----- RECORDED DATA -----

(* ===== verification/Mmap.v ===== *)
(** [mmap] of [libc/intrin/mmap.c] on systems other than Windows: the checks of its arguments,
    the polyfills of fixed mappings, the choice of an address, and the bookkeeping.

    The system call is a parameter: a function from its arguments to the address it returns or
    an error. So is the file system inside the executable, which serves its own files. *)
From S2P Require Export Maps.

(** Values of [errno]; the others are whatever the system left there. *)
Variant error := EPERM | EINVAL | ENOMEM | EEXIST | EFAULT | errno_of (n : Z).

(** Which system it is, what the allocator of structures leaves in [errno] when it fails, and
    the limit of the address space, [rlimit[RLIMIT_AS].rlim_cur], which is kept complemented. *)
Class System := { IsLinux : bool; IsFreebsd : bool; IsNetbsd : bool; IsXnu : bool; IsOpenbsd : bool; alloc_error : error; rlim_cur : Z }.

Definition MAX_SIZE : Z := 0x0ff800000000.
Definition SPARSE_GROWTH : Z := 8.
Definition SPARSE_MINIMUM : Z := 2097152.
Definition SPARSE_RANDPAD : Z := 2097152.
Definition MAP_EXCL_freebsd : Z := 0x4000.
Definition MAP_FIXED_NOREPLACE_linux : Z := 0x100000.
Definition PROT_READ : Z := 1.
Definition PROT_WRITE : Z := 2.

(** [__maps.rand *= 15750249268501108917]: the number and the new state of 128 bits *)
Definition __maps_rand (rand : Z) : Z * Z :=
  let rand := (rand * 15750249268501108917) mod 2 ^ 128 in (Z.shiftr rand 64, rand).

Section Mmap.
Context {ST : Type} `{!NodeTree ST} `{!Platform} `{!System}.
Definition sys_call : Type := Z -> Z -> Z -> Z -> Z -> Z -> Z + error.

Definition MMAP_IS_SPARSE : bool := IsXnu || IsFreebsd || IsOpenbsd || IsWindows.
Definition __maps_sparse (size rand : Z) : Z * Z :=
  let size := u64 (size * SPARSE_GROWTH) in
  let size := if size <? SPARSE_MINIMUM then SPARSE_MINIMUM else size in
  let '(r, rand) := __maps_rand rand in
  let size := u64 (size + r mod SPARSE_RANDPAD) in
  (Z.land size (- gransize), rand).

Definition has (flags f : Z) : bool := negb (Z.land flags f =? 0).

(** The system call, and the second try when FreeBSD does not give the address asked for *)
Definition try_mmap (sys_mmap : sys_call) (hintmode noreplace : bool) (addr size prot sysflags fd off : Z) : Z + error :=
  match sys_mmap addr size prot sysflags fd off with
  | inl r => inl r
  | inr e =>
      if IsFreebsd && match e with EINVAL | ENOMEM => true | _ => false end then
        if noreplace then inr EEXIST
        else if hintmode then sys_mmap addr size prot (Z.land sysflags (Z.lnot (Z.lor MAP_FIXED MAP_EXCL_freebsd))) fd off
        else inr e
      else inr e
  end.

(** Whether flags call for a fixed mapping, one that replaces nothing, or whether the address
    is a hint to insist on; and the flags passed to the system *)
Definition is_noreplace (flags : Z) : bool := has flags MAP_FIXED_NOREPLACE.
Definition is_fixed (flags : Z) : bool := negb (is_noreplace flags) && has flags MAP_FIXED.
Definition is_hint (flags addr : Z) : bool := negb (is_noreplace flags) && negb (is_fixed flags) && negb (addr =? 0) && IsFreebsd.
Definition sys_flags (flags addr : Z) : Z :=
  if is_noreplace flags then
    let flags := Z.land flags (Z.lnot MAP_FIXED_NOREPLACE) in
    if IsLinux then Z.lor flags MAP_FIXED_NOREPLACE_linux
    else if IsFreebsd then Z.lor flags (Z.lor MAP_FIXED MAP_EXCL_freebsd) else flags
  else if is_hint flags addr then Z.lor flags (Z.lor MAP_FIXED MAP_EXCL_freebsd) else flags.

(** The state of the manager and of its random numbers *)
Notation St := (Maps ST * Z)%type.
(** The result, the intervals passed to [sys_munmap], and the state; the structure [map] is
    tracked as the new mapping. *)
Definition track_mapping (s : Maps ST) (map addr size prot flags off : Z) : option (Maps ST) :=
  let s := set_obj map (mkMap addr size off flags prot (-1)) s in
  '(s, deleted) ← (if is_fixed flags then u ← __muntrack false s addr size; Some (u_maps u, u_deleted u) else Some (s, []));
  s ← __maps_insert s map;
  __maps_free_all s deleted.

Definition __mmap_impl (sys_mmap : sys_call) (addr size prot flags fd off : Z) (st : St) : option ((Z + error) * list (Z * Z) * St) :=
  let '(s, rand) := st in
  let anon := has flags MAP_ANONYMOUS in
  let fd := if anon then -1 else fd in
  let off := if anon then 0 else off in
  if negb anon && has off (gransize - 1) then Some (inr EINVAL, [], st)
  else
    let '(map, s) := __maps_alloc s in
    if map =? 0 then Some (inr alloc_error, [], (s, rand))
    else if is_noreplace flags && has flags MAP_FIXED then s ← __maps_free s map; Some (inr EINVAL, [], (s, rand))
    else
      let sysflags := sys_flags flags addr in
      let hintmode := is_hint flags addr in
      '(addr, rand) ← (if MMAP_IS_SPARSE && negb (is_fixed flags) && (addr =? 0)
                       then let '(sz, rand) := __maps_sparse size rand in addr ← __maps_pickaddr s sz; Some (addr, rand)
                       else Some (addr, rand));
      match try_mmap sys_mmap hintmode (is_noreplace flags) addr size prot sysflags fd off with
      | inr e => s ← __maps_free s map; Some (inr e, [], (s, rand))
      | inl r =>
          if is_noreplace flags && negb (r =? addr) then s ← __maps_free s map; Some (inr EEXIST, [(r, size)], (s, rand))
          else s ← track_mapping s map r size prot flags off; Some (inl r, [], (s, rand))
      end.

(** [__isfdkind(fd, kFdZip)] and [__zipos_mmap] *)
Context (is_zip : Z -> bool) (zipos_mmap : Z -> Z -> Z -> Z -> Z -> Z -> St -> option ((Z + error) * list (Z * Z) * St)).
Definition __mmap (sys_mmap : sys_call) (addr size prot flags fd off : Z) (st : St) : option ((Z + error) * list (Z * Z) * St) :=
  let addr := if has addr (gransize - 1) then 0 else addr in
  if (addr =? 0) && has flags (Z.lor MAP_FIXED MAP_FIXED_NOREPLACE) then Some (inr EPERM, [], st)
  else if s64 addr <? 0 then Some (inr ENOMEM, [], st)
  else if (size =? 0) || (u64 (addr + size) <? size) then Some (inr EINVAL, [], st)
  else if MAX_SIZE <? size then Some (inr ENOMEM, [], st)
  else if u64 (Z.lnot rlim_cur) <? u64 (count st.1 * pagesize + size) then Some (inr ENOMEM, [], st)
  else if is_zip fd then zipos_mmap addr size prot flags fd off st
  else __mmap_impl sys_mmap addr size prot flags fd off st.

Definition mmap (sys_mmap : sys_call) (addr size prot flags fd off : Z) (st : St) : option ((Z + error) * list (Z * Z) * St) :=
  '(res, told, (s, rand)) ← __mmap sys_mmap addr size prot flags fd off st;
  match res with
  | inr _ => Some (res, told, (s, rand))
  | inl r =>
      a ← (if has prot (Z.lor PROT_READ PROT_WRITE) then __maps_mark pagesize r size (alive_pages s)
           else __maps_unmark pagesize r size (alive_pages s));
      Some (res, told, (set_alive a s, rand))
  end.
End Mmap.
(* ===== verification/MprotectFacts.v ===== *)
(** [mprotect] changes the protection of the tracked pages of the interval and nothing else that is
    tracked, whatever splitting of mappings it takes, and asks the system for exactly these
    pages. *)
From S2P Require Import Prelude NodeTree Tree TreeInstance PageTable PageTableFacts Maps MapsFacts MapsUntrack MapsCorrect Mmap Mprotect.
From stdpp Require Import list gmap sorting.
#[local] Open Scope Z_scope.

Section Facts.
Context {ST : Type} {Hops : NodeTree ST} {Hlaws : NodeTreeLaws ST} {P : Platform} {GP : GoodPlatform}.
Context (PROT_GUARD : Z) (sys_mprotect : Z -> Z -> Z -> Z).

(** * Structures *)

(** How many structures can be had. *)
Definition spare (s : Maps ST) : nat := length (freed s ++ supply s).

(** A structure in the caller's hands is not in the tree. *)
Lemma held_ne s L1 n q L2 k D e : rep s (L1 ++ (n, q) :: L2) (k :: D) e -> k <> n.
Proof.
  intros HR ->. pose proof (rep_distinct _ _ _ _ HR) as Hd. apply NoDup_app in Hd as (_ & Hd & _). apply (Hd n); [|left].
  rewrite fmap_app. apply elem_of_app. right. left.
Qed.

Lemma alloc_spare s n s' : __maps_alloc s = (n, s') -> (n =? 0) = false -> spare s = S (spare s').
Proof.
  unfold __maps_alloc, spare. destruct (freed s) as [|k l]; [destruct (supply s) as [|k l]|].
  - intros [= <- <-]. done.
  - intros [= <- <-] _. done.
  - intros [= <- <-] _. done.
Qed.
Lemma free_spare s n s' : __maps_free s n = Some s' -> spare s' = S (spare s).
Proof. unfold __maps_free, spare. destruct (objs s !! n); [|done]. cbn [mbind option_bind]. intros E. apply Some_inj in E as <-. done. Qed.
Lemma add_spare s n s' : __maps_add s n = Some s' -> spare s' = spare s.
Proof. unfold __maps_add, spare. destruct (t_insert _ n (tree s)); [|done]. cbn [mbind option_bind]. intros E. apply Some_inj in E as <-. done. Qed.

(** The part of [m] from [x] on, with another protection. *)
Lemma part_ok m x sz off pr h :
  ok_map m -> m_addr m <= x -> x mod pagesize = 0 -> 0 < sz -> x + up sz <= m_end m ->
  anonymous m = true \/ off = m_off m + (x - m_addr m) ->
  let q := mkMap x sz off (m_flags m) pr h in
  ok_map q /\ m_end q = x + up sz /\ forall p, attr q p = (pr, (attr m p).1.2, (attr m p).2).
Proof.
  intros Hm Hx Hxa Hs He Hoff q. destruct (m_end_ok m Hm) as (Em & _). pose proof Hm as (H1 & _ & _ & H4).
  assert (Hq : ok_map q) by (split_and!; cbn [q m_addr m_size]; mlia || done).
  destruct (m_end_ok q Hq) as (Eq & _). split_and!; [done|exact Eq|].
  intros p. unfold attr. change (anonymous q) with (anonymous m). cbn [q m_prot m_flags m_off m_addr fst snd].
  destruct (anonymous m); [done|]. destruct Hoff as [|Ho]; [done|]. rewrite Ho. do 2 f_equal. lia.
Qed.

Lemma advance_part m left right :
  advance m left right = mkMap (u64 (m_addr m + left)) right (if anonymous m then m_off m else m_off m + left)
    (m_flags m) (m_prot m) MAPS_SUBREGION.
Proof. unfold advance. cbv zeta. change (anonymous (with_hand _ _)) with (anonymous m). by destruct (anonymous m). Qed.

-----

*THE PROBLEM*: Given the data above, transcribe exactly the lines from the one containing "The system call is" down to the one containing "Definition PROT_WRITE : Z := 2.", and no others.

*RESPONSE TO THIS EXERCISE*:
    The system call is a parameter: a function from its arguments to the address it returns or
    an error. So is the file system inside the executable, which serves its own files. *)
From S2P Require Export Maps.

(** Values of [errno]; the others are whatever the system left there. *)
Variant error := EPERM | EINVAL | ENOMEM | EEXIST | EFAULT | errno_of (n : Z).

(** Which system it is, what the allocator of structures leaves in [errno] when it fails, and
    the limit of the address space, [rlimit[RLIMIT_AS].rlim_cur], which is kept complemented. *)
Class System := { IsLinux : bool; IsFreebsd : bool; IsNetbsd : bool; IsXnu : bool; IsOpenbsd : bool; alloc_error : error; rlim_cur : Z }.

Definition MAX_SIZE : Z := 0x0ff800000000.
Definition SPARSE_GROWTH : Z := 8.
Definition SPARSE_MINIMUM : Z := 2097152.
Definition SPARSE_RANDPAD : Z := 2097152.
Definition MAP_EXCL_freebsd : Z := 0x4000.
Definition MAP_FIXED_NOREPLACE_linux : Z := 0x100000.
Definition PROT_READ : Z := 1.
Definition PROT_WRITE : Z := 2.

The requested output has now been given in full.